Records provided:
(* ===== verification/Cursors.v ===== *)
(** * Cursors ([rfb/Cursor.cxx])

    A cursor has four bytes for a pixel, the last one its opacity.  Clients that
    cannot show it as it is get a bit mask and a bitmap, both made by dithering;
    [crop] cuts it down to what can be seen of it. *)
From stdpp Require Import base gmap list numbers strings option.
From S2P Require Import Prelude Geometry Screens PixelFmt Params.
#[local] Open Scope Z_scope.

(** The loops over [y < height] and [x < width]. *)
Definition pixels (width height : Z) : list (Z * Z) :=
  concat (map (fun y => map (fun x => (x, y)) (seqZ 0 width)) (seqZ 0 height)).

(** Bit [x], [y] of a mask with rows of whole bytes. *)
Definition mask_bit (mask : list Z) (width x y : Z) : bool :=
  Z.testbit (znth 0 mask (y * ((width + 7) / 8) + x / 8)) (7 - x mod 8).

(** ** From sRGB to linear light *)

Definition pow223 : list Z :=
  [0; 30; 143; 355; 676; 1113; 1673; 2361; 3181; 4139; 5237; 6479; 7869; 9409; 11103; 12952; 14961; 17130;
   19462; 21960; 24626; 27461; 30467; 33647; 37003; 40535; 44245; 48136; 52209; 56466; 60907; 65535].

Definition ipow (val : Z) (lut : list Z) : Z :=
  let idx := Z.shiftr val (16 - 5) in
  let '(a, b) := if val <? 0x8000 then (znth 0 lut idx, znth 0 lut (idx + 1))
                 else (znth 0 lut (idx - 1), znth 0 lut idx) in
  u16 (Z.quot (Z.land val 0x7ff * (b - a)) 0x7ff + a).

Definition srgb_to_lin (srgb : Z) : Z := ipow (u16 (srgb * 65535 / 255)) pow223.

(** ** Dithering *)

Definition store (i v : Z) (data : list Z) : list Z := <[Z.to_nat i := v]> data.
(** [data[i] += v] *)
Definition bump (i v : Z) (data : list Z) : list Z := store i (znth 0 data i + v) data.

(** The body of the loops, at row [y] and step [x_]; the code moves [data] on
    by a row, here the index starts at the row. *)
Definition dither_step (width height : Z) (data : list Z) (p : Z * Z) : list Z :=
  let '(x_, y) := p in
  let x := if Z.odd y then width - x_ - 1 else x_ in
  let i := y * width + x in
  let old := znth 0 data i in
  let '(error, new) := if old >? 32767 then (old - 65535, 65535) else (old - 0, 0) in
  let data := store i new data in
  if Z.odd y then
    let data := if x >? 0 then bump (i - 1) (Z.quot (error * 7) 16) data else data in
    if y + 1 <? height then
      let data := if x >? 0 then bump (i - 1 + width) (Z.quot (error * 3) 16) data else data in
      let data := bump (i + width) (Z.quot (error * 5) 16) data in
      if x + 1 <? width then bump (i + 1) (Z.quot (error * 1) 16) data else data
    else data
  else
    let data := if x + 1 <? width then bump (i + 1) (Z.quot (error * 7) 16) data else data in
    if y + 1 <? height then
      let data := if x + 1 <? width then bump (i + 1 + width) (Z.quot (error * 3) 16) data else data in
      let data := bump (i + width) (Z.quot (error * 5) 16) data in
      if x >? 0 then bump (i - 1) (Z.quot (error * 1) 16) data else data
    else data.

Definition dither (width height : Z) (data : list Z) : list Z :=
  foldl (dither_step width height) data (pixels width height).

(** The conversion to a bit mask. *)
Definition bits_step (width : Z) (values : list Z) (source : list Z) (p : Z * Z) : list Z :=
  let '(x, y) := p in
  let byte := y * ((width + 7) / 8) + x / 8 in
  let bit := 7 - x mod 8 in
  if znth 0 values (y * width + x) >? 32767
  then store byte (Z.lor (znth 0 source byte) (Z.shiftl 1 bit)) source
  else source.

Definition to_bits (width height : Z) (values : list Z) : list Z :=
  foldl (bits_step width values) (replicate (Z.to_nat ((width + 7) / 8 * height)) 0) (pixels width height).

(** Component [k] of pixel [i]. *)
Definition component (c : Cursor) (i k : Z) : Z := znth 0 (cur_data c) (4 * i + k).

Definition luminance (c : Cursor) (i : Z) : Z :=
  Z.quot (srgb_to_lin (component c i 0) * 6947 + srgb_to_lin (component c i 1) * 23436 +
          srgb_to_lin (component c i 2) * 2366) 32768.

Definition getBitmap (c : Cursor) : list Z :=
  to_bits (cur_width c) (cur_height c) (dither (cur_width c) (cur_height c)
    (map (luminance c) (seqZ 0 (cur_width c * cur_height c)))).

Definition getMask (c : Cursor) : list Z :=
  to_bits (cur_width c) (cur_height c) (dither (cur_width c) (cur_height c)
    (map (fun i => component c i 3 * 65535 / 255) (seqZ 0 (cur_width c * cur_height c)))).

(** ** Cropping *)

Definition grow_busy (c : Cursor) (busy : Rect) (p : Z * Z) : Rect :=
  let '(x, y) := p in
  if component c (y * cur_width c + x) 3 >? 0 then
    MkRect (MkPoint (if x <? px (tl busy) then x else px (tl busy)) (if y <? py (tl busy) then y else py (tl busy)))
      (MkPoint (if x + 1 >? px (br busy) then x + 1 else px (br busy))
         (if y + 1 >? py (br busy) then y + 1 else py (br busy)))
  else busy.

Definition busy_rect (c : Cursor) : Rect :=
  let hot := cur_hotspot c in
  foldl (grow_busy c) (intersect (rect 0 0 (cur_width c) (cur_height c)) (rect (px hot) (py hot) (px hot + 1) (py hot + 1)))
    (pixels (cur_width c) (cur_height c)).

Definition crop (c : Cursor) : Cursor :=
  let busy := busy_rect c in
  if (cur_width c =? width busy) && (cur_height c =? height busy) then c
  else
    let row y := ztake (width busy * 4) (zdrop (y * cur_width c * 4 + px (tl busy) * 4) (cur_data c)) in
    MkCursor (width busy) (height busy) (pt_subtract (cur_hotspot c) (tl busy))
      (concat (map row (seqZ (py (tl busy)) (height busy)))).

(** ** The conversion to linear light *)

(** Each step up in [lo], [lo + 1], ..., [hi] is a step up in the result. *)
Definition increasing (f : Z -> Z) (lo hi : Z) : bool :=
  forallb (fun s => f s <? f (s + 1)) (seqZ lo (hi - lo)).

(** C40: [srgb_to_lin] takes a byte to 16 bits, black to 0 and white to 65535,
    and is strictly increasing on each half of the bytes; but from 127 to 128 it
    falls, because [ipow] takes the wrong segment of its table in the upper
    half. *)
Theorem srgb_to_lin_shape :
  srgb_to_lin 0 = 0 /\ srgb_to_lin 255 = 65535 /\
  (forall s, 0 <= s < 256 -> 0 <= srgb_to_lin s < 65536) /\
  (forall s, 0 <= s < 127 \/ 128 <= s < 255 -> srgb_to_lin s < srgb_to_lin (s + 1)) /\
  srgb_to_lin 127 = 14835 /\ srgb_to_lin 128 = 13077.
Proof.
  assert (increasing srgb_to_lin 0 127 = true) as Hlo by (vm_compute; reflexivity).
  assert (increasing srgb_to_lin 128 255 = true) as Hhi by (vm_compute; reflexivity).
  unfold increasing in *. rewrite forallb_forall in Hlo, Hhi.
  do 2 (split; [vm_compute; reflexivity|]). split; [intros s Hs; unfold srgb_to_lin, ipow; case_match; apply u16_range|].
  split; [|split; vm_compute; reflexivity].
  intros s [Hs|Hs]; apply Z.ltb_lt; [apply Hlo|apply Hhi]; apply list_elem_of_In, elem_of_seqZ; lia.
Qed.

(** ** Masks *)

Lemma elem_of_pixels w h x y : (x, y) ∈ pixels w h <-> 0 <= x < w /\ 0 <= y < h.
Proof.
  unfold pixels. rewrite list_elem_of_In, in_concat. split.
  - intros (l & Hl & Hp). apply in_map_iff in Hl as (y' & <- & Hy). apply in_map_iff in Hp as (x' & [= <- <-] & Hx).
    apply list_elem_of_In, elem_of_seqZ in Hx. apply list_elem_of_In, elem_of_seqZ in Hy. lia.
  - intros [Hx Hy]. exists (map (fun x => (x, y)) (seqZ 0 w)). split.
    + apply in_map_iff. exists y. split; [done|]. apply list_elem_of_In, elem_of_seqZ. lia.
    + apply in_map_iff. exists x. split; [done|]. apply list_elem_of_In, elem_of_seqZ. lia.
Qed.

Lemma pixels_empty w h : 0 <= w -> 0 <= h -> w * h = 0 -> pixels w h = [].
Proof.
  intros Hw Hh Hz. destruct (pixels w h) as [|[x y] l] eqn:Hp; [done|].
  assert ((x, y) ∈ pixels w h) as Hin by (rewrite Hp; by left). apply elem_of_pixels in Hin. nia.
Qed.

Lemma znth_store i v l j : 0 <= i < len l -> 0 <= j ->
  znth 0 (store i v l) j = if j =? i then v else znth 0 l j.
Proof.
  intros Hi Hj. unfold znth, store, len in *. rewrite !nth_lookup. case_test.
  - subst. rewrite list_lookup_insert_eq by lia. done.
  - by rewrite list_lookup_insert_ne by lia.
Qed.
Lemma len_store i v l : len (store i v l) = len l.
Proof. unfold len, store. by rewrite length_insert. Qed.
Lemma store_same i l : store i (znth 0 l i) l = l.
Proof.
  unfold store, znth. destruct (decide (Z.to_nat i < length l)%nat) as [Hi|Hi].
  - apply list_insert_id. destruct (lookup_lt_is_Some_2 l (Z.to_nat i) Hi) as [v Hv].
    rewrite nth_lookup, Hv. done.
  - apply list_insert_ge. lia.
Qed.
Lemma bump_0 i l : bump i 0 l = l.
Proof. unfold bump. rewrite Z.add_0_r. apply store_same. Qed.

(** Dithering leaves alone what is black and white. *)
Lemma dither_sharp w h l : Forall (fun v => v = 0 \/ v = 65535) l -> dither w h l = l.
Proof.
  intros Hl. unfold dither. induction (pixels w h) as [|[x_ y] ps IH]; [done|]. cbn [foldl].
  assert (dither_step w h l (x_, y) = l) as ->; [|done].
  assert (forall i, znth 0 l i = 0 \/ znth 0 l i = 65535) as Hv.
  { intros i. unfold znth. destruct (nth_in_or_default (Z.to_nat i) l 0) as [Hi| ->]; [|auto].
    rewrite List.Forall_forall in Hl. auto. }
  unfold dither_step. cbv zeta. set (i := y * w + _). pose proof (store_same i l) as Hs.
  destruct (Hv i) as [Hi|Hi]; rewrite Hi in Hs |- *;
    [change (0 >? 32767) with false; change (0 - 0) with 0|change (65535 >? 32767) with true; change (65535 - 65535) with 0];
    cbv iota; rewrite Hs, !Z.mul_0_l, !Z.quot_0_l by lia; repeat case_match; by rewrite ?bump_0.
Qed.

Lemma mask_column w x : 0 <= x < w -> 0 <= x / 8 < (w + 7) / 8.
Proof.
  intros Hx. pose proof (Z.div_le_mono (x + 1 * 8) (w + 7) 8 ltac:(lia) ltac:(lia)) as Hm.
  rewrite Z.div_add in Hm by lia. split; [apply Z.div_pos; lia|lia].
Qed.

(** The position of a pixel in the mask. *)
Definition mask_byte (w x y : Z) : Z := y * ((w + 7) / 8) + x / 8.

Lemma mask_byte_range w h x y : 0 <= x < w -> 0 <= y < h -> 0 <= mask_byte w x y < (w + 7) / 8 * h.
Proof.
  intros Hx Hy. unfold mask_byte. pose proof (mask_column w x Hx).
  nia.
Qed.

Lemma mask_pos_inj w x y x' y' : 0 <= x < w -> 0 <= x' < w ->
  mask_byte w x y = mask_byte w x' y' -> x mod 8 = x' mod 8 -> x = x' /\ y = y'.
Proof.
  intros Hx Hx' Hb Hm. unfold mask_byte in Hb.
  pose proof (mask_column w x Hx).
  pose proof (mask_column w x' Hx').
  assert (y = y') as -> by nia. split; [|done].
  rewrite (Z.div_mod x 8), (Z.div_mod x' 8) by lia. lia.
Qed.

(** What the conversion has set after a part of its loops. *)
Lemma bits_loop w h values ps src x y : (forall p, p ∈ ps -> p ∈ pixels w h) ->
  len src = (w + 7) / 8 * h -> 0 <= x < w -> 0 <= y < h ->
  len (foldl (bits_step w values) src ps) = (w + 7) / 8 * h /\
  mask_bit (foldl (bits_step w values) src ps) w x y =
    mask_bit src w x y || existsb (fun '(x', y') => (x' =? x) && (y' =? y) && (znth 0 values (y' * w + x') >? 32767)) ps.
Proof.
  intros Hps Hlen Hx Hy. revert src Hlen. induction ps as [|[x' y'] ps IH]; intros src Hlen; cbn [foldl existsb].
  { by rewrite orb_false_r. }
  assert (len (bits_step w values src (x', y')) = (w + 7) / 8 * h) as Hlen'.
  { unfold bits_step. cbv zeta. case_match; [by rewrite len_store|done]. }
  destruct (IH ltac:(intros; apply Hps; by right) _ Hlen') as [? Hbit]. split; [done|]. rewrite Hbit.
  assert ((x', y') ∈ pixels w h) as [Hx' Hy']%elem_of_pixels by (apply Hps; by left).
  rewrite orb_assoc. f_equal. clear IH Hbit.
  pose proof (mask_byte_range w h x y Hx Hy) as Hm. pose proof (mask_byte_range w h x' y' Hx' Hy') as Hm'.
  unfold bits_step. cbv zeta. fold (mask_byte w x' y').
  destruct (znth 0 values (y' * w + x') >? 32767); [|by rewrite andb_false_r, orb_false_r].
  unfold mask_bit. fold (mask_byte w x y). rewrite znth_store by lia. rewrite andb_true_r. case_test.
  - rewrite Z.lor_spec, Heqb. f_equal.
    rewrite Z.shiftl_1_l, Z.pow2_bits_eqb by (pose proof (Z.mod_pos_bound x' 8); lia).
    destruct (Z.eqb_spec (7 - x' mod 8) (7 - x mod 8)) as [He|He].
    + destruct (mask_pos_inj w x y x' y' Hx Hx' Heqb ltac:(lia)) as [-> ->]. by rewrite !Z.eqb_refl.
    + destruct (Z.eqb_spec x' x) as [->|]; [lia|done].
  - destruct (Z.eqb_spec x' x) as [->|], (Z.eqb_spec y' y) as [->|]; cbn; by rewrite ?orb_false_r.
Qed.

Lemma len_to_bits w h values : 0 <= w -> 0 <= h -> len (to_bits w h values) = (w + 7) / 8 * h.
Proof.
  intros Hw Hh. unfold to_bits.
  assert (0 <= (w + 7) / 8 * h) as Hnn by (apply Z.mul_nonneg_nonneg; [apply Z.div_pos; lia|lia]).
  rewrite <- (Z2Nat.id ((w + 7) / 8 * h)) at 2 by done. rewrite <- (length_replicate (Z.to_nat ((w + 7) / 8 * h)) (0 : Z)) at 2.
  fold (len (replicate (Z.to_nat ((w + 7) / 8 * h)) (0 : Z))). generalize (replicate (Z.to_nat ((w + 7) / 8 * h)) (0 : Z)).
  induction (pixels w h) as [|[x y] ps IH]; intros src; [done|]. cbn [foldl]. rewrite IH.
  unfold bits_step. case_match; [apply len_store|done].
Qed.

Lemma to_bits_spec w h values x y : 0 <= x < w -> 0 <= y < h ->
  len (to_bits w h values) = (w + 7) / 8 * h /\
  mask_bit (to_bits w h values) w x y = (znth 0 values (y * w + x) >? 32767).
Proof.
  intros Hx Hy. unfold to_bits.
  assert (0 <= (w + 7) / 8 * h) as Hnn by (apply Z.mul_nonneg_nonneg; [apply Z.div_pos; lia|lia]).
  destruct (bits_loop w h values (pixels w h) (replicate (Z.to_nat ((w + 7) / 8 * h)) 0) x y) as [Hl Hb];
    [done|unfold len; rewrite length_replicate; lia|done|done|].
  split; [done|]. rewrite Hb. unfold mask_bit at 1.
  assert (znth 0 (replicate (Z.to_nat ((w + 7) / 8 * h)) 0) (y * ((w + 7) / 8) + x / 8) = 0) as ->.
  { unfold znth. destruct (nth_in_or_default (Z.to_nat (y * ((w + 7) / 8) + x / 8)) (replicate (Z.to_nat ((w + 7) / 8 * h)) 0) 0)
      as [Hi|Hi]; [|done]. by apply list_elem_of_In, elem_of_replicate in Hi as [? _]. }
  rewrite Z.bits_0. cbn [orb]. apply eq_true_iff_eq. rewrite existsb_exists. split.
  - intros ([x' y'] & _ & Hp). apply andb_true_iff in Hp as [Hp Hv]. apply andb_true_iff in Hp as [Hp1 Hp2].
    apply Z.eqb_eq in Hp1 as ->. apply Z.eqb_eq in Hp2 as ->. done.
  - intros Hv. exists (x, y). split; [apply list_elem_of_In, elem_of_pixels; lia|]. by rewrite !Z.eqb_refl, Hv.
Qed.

Task requirements:
Copy verbatim the span of lines that begins with the line holding "Lemma to_bits_spec w" and ends at the last line of the records.

The answer:
Lemma to_bits_spec w h values x y : 0 <= x < w -> 0 <= y < h ->
  len (to_bits w h values) = (w + 7) / 8 * h /\
  mask_bit (to_bits w h values) w x y = (znth 0 values (y * w + x) >? 32767).
Proof.
  intros Hx Hy. unfold to_bits.
  assert (0 <= (w + 7) / 8 * h) as Hnn by (apply Z.mul_nonneg_nonneg; [apply Z.div_pos; lia|lia]).
  destruct (bits_loop w h values (pixels w h) (replicate (Z.to_nat ((w + 7) / 8 * h)) 0) x y) as [Hl Hb];
    [done|unfold len; rewrite length_replicate; lia|done|done|].
  split; [done|]. rewrite Hb. unfold mask_bit at 1.
  assert (znth 0 (replicate (Z.to_nat ((w + 7) / 8 * h)) 0) (y * ((w + 7) / 8) + x / 8) = 0) as ->.
  { unfold znth. destruct (nth_in_or_default (Z.to_nat (y * ((w + 7) / 8) + x / 8)) (replicate (Z.to_nat ((w + 7) / 8 * h)) 0) 0)
      as [Hi|Hi]; [|done]. by apply list_elem_of_In, elem_of_replicate in Hi as [? _]. }
  rewrite Z.bits_0. cbn [orb]. apply eq_true_iff_eq. rewrite existsb_exists. split.
  - intros ([x' y'] & _ & Hp). apply andb_true_iff in Hp as [Hp Hv]. apply andb_true_iff in Hp as [Hp1 Hp2].
    apply Z.eqb_eq in Hp1 as ->. apply Z.eqb_eq in Hp2 as ->. done.
  - intros Hv. exists (x, y). split; [apply list_elem_of_In, elem_of_pixels; lia|]. by rewrite !Z.eqb_refl, Hv.
Qed.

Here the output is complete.